Freedom56
Thinks s/he gets paid by the post
Earlier in the year, I stated that 2022 was going to be one of the best periods to create or add to a bond ladder. We are almost half way through the year and yields are moving up nicely and we are entering a period where savers can once again generate income without taking too much risk. The coupons for new CDs, treasuries, and high grade corporate notes are being issued at rates that we have not seen for over five years. In the secondary markets for short term corporate bonds/notes yields are increasing to levels not seen since March 2020 as bonds funds face redemptions. This trend will continue through the year until the Fed changes course. The distribution yields from bond funds are far too low relative to safer investments where there is no risk to capital, forcing passive bond funds into a "buy high" and "sell low" mode. This will continue until money starts flowing back into bond funds. This is unlikely to happen when even CDs and treasuries are yielding more than many bond funds.
At this phase of rate hikes buy the highest coupon and shortest duration fixed income instruments. Don't go beyond five years at this point.
If you want to take zero risk buy CDs and treasuries and high grade corporate notes (A rated) when they are issued and always compare the yields. Keep in mind when you buy these types of instruments, you are paid the coupon and you capital is returned at maturity. Corporate notes from major banks in North America are the safest.
If you want better yields than what brokerage firms are offering, buy CDs, treasuries, and corporate notes on the secondary market using limit orders. Remember you have the upper hand in a rate hike cycle. For newly issued corporate notes, brokerage firms typically take 2% commission that is reflected in the coupon you are receiving. So many investors wait for new issues to hid the secondary market, when demand is weak or muted, and attempt to buy issues below par value. Brokerage firms normally don't want to hold inventory and will dump issues below par sacrificing some of their commission. The same is true for CDs. This is why you sometimes see your corporate note or CD drop below the price you paid. However at maturity your capital is returned at par. Your yield is fixed at the time you buy the CD, treasury, or corporate note and your capital is returned at maturity.
Here are some new corporate issues coming to market this week (see attached image). Of the nine issues, only the first three (Credit Suisse 4.25%, Credit Suisse 4.5%, CIBC 4.47%) are worth buying. The 42 month note from CIBC is the safest followed by the two notes from Credit Suisse.
Avoid the issue from Prospect Capital completely. This one will crash and burn in the secondary market. Shorter duration notes from this company are already trading at yields over 7% in the secondary market.
The coupons on the Dow Chemical offerings are too low and you are likely to see the prices fall and yields move up when they hit the secondary market.
The coupons on the Verizon and National Rural issues are too low and the durations are too long. These issues will fall well below par in the secondary market in this environment. So avoid these new issues at this time.

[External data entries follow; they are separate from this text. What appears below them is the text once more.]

(* ===== verification/TreasuryStore.v ===== *)
(** The treasury journal of [ditto/treasury/store.py] and the checks of
    [ditto/treasury/preflight.py].

    A [TreasuryDb] is the SQLite file: the control row and the three tables.
    Each operation of [TreasuryStore] is a function from the tables to the new
    tables or the exception; [_db] rolls back on every exception, so an
    operation that fails leaves the state as it was ([exec]).  A TEXT column
    that holds a timestamp is kept as its instant and [plan_json] as the plan
    it encodes.  INTEGER columns and SUM keep SQLite's 64-bit range. *)
From Stdlib Require Import ZArith Lia.
From stdpp Require Import base list strings.
From S2P Require Import Prelude PyText Journal.

#[local] Open Scope string_scope.
#[local] Open Scope Z_scope.

(** How the host reads a [datetime] without a timezone ([astimezone]). *)
Class LocalZone := local_instant : Z → Z.

Definition MAX_SOURCE_ALPHA_RAO : Z := 10000000000.

(** [LEGS], indexed by route. *)
Definition LEGS (route : string) : option (list string) :=
  if String.eqb route "tao" then Some ["unstake"; "deposit_tao"]
  else if String.eqb route "gm_alpha" then Some ["unstake"; "stake_gm"; "deposit_gm"]
  else None.

Record TopUpIntent := {
  route : string;
  policy_revision : Z;
  quote_block_hash : string;
  quoted_at : datetime;
  source_alpha_rao : Z;
  tao_value_rao : Z;
  price_impact_bps : Z;
  linked_wallet : string;
  payment_instructions_sha256 : string;
  idempotency_key : string
}.

Record TopUpBounds := {
  max_source_alpha_rao : Z;
  max_single_topup_rao : Z;
  max_daily_outflow_rao : Z;
  bounds_max_slippage_bps : Z;
  daily_spent_rao : Z;
  expected_linked_wallet : string;
  expected_payment_instructions_sha256 : string;
  reconciled : bool
}.

Record PaymentPlan := {
  intent : TopUpIntent;
  destination_coldkey : string;
  treasury_hotkey : string;
  gm_hotkey : string;
  gm_account_ref : string;
  operator : string;
  instructions_observed_at : datetime;
  gm_balance_before_nano_usd : Z;
  min_tao_proceeds_rao : Z;
  min_gm_alpha_rao : Z;
  max_slippage_bps : Z
}.

(** The values of [plans.state]. *)
Inductive PlanState :=
  | planned | approved | dispatching | awaiting_review | awaiting_gm
  | reconciled_state | cancelled.

#[global] Instance PlanState_eq_dec : EqDecision PlanState.
Proof. solve_decision. Defined.

Record PlanRow := {
  row_key : string;
  day : string;
  row_route : string;
  row_policy_revision : Z;
  row_source_alpha_rao : Z;
  reserved_tao_rao : Z;
  plan_json : PaymentPlan;
  plan_hash : string;
  state : PlanState;
  leg_index : nat;
  amount_for_next_leg_rao : option Z;
  instructions_checked_at : Z;
  quote_checked_at : Z;
  created_at : Z
}.

Record Allocation := {
  epoch : Z;
  alloc_policy_revision : Z;
  source_block_hash : string;
  gm_alpha_rao : Z;
  maintenance_alpha_rao : Z;
  alloc_operator : string;
  alloc_reviewer : string
}.

Record TreasuryDb := {
  paused : bool;
  reason : string;
  plans : list PlanRow;
  allocations : list Allocation;
  events : list Event
}.

(** The file [_connect] creates. *)
Definition initial_db : TreasuryDb := {|
  paused := true; reason := "initial fail-closed pause";
  plans := []; allocations := []; events := [] |}.

Definition empty (s : string) : bool := String.eqb s "".
Definition is_zoned (t : datetime) : bool := match t with Aware _ => true | Naive _ => false end.
(** [timedelta(0) <= age <= limit] *)
Definition fresh (age limit : Z) : bool := (0 <=? age) && (age <=? limit).

Definition find_plan (key : string) (db : TreasuryDb) : option PlanRow :=
  find (λ r, String.eqb (row_key r) key) (plans db).

(** [UPDATE plans SET ... WHERE idempotency_key=?] *)
Definition update_plan (key : string) (f : PlanRow → PlanRow) (db : TreasuryDb) : TreasuryDb := {|
  paused := paused db; reason := reason db;
  plans := map (λ r, if String.eqb (row_key r) key then f r else r) (plans db);
  allocations := allocations db; events := events db |}.

Definition set_state (s : PlanState) (r : PlanRow) : PlanRow := {|
  row_key := row_key r; day := day r; row_route := row_route r;
  row_policy_revision := row_policy_revision r; row_source_alpha_rao := row_source_alpha_rao r;
  reserved_tao_rao := reserved_tao_rao r; plan_json := plan_json r; plan_hash := plan_hash r;
  state := s; leg_index := leg_index r; amount_for_next_leg_rao := amount_for_next_leg_rao r;
  instructions_checked_at := instructions_checked_at r; quote_checked_at := quote_checked_at r;
  created_at := created_at r |}.
Definition set_checks (instructions quote : Z) (r : PlanRow) : PlanRow := {|
  row_key := row_key r; day := day r; row_route := row_route r;
  row_policy_revision := row_policy_revision r; row_source_alpha_rao := row_source_alpha_rao r;
  reserved_tao_rao := reserved_tao_rao r; plan_json := plan_json r; plan_hash := plan_hash r;
  state := state r; leg_index := leg_index r; amount_for_next_leg_rao := amount_for_next_leg_rao r;
  instructions_checked_at := instructions; quote_checked_at := quote;
  created_at := created_at r |}.
Definition next_leg (amount : option Z) (r : PlanRow) : PlanRow := {|
  row_key := row_key r; day := day r; row_route := row_route r;
  row_policy_revision := row_policy_revision r; row_source_alpha_rao := row_source_alpha_rao r;
  reserved_tao_rao := reserved_tao_rao r; plan_json := plan_json r; plan_hash := plan_hash r;
  state := state r; leg_index := S (leg_index r); amount_for_next_leg_rao := amount;
  instructions_checked_at := instructions_checked_at r; quote_checked_at := quote_checked_at r;
  created_at := created_at r |}.

(** [LEGS[row["route"]][row["leg_index"]]] *)
Definition leg_of (r : PlanRow) : result string :=
  match LEGS (row_route r) with
  | None => Err (KeyError (row_route r))
  | Some legs =>
      match legs !! leg_index r with
      | Some leg => Ok leg
      | None => Err (IndexError "tuple index out of range")
      end
  end.

(** [state NOT IN ('reconciled','cancelled')] *)
Definition unresolved (r : PlanRow) : bool :=
  negb (bool_decide (state r ∈ [reconciled_state; cancelled])).
Definition live (r : PlanRow) : bool := negb (bool_decide (state r = cancelled)).

Section store.
Context {SH : Sha256} {LZ : LocalZone}.

(** [value.astimezone(UTC)] *)
Definition to_utc (t : datetime) : Z :=
  match t with Aware i => i | Naive w => local_instant w end.

(** * [preflight] *)

Definition preflight (intent : TopUpIntent) (bounds : TopUpBounds) (now : datetime)
    : result unit :=
  require (bool_decide (route intent ∈ ["tao"; "gm_alpha"]))
    (ValueError "unsupported GM deposit asset");;
  require (negb ((policy_revision intent <=? 0) || empty (idempotency_key intent)))
    (ValueError "revision and idempotency key are required");;
  require (hash_text (quote_block_hash intent))
    (ValueError "finalized quote block hash is required");;
  require (is_zoned (quoted_at intent) && is_zoned now)
    (ValueError "quote times must carry a timezone");;
  require (fresh (to_utc now - to_utc (quoted_at intent)) (seconds 120))
    (ValueError "quote is stale or from the future");;
  require (reconciled bounds) (ValueError "treasury or GM balance has not reconciled");;
  require ((0 <? source_alpha_rao intent) &&
           (source_alpha_rao intent <=? max_source_alpha_rao bounds))
    (ValueError "source amount exceeds limit");;
  require ((0 <? tao_value_rao intent) && (tao_value_rao intent <=? max_single_topup_rao bounds))
    (ValueError "single top-up exceeds limit");;
  require (daily_spent_rao bounds + tao_value_rao intent <=? max_daily_outflow_rao bounds)
    (ValueError "daily outflow exceeds limit");;
  require ((0 <=? price_impact_bps intent) &&
           (price_impact_bps intent <=? bounds_max_slippage_bps bounds) &&
           (bounds_max_slippage_bps bounds <=? 500))
    (ValueError "price impact exceeds limit");;
  require (negb (empty (linked_wallet intent)) &&
           String.eqb (linked_wallet intent) (expected_linked_wallet bounds))
    (ValueError "sender is not the reviewed GM-linked wallet");;
  require (digest_text (payment_instructions_sha256 intent) &&
           String.eqb (payment_instructions_sha256 intent)
                      (expected_payment_instructions_sha256 bounds))
    (ValueError "GM payment instructions are not current").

At this phase of rate hikes buy the highest coupon and shortest duration fixed income instruments. Don't go beyond five years at this point.
If you want to take zero risk buy CDs and treasuries and high grade corporate notes (A rated) when they are issued and always compare the yields. Keep in mind when you buy these types of instruments, you are paid the coupon and you capital is returned at maturity. Corporate notes from major banks in North America are the safest.
If you want better yields than what brokerage firms are offering, buy CDs, treasuries, and corporate notes on the secondary market using limit orders. Remember you have the upper hand in a rate hike cycle. For newly issued corporate notes, brokerage firms typically take 2% commission that is reflected in the coupon you are receiving. So many investors wait for new issues to hid the secondary market, when demand is weak or muted, and attempt to buy issues below par value. Brokerage firms normally don't want to hold inventory and will dump issues below par sacrificing some of their commission. The same is true for CDs. This is why you sometimes see your corporate note or CD drop below the price you paid. However at maturity your capital is returned at par. Your yield is fixed at the time you buy the CD, treasury, or corporate note and your capital is returned at maturity.
Here are some new corporate issues coming to market this week (see attached image). Of the nine issues, only the first three (Credit Suisse 4.25%, Credit Suisse 4.5%, CIBC 4.47%) are worth buying. The 42 month note from CIBC is the safest followed by the two notes from Credit Suisse.
Avoid the issue from Prospect Capital completely. This one will crash and burn in the secondary market. Shorter duration notes from this company are already trading at yields over 7% in the secondary market.
The coupons on the Dow Chemical offerings are too low and you are likely to see the prices fall and yields move up when they hit the secondary market.
The coupons on the Verizon and National Rural issues are too low and the durations are too long. These issues will fall well below par in the secondary market in this environment. So avoid these new issues at this time.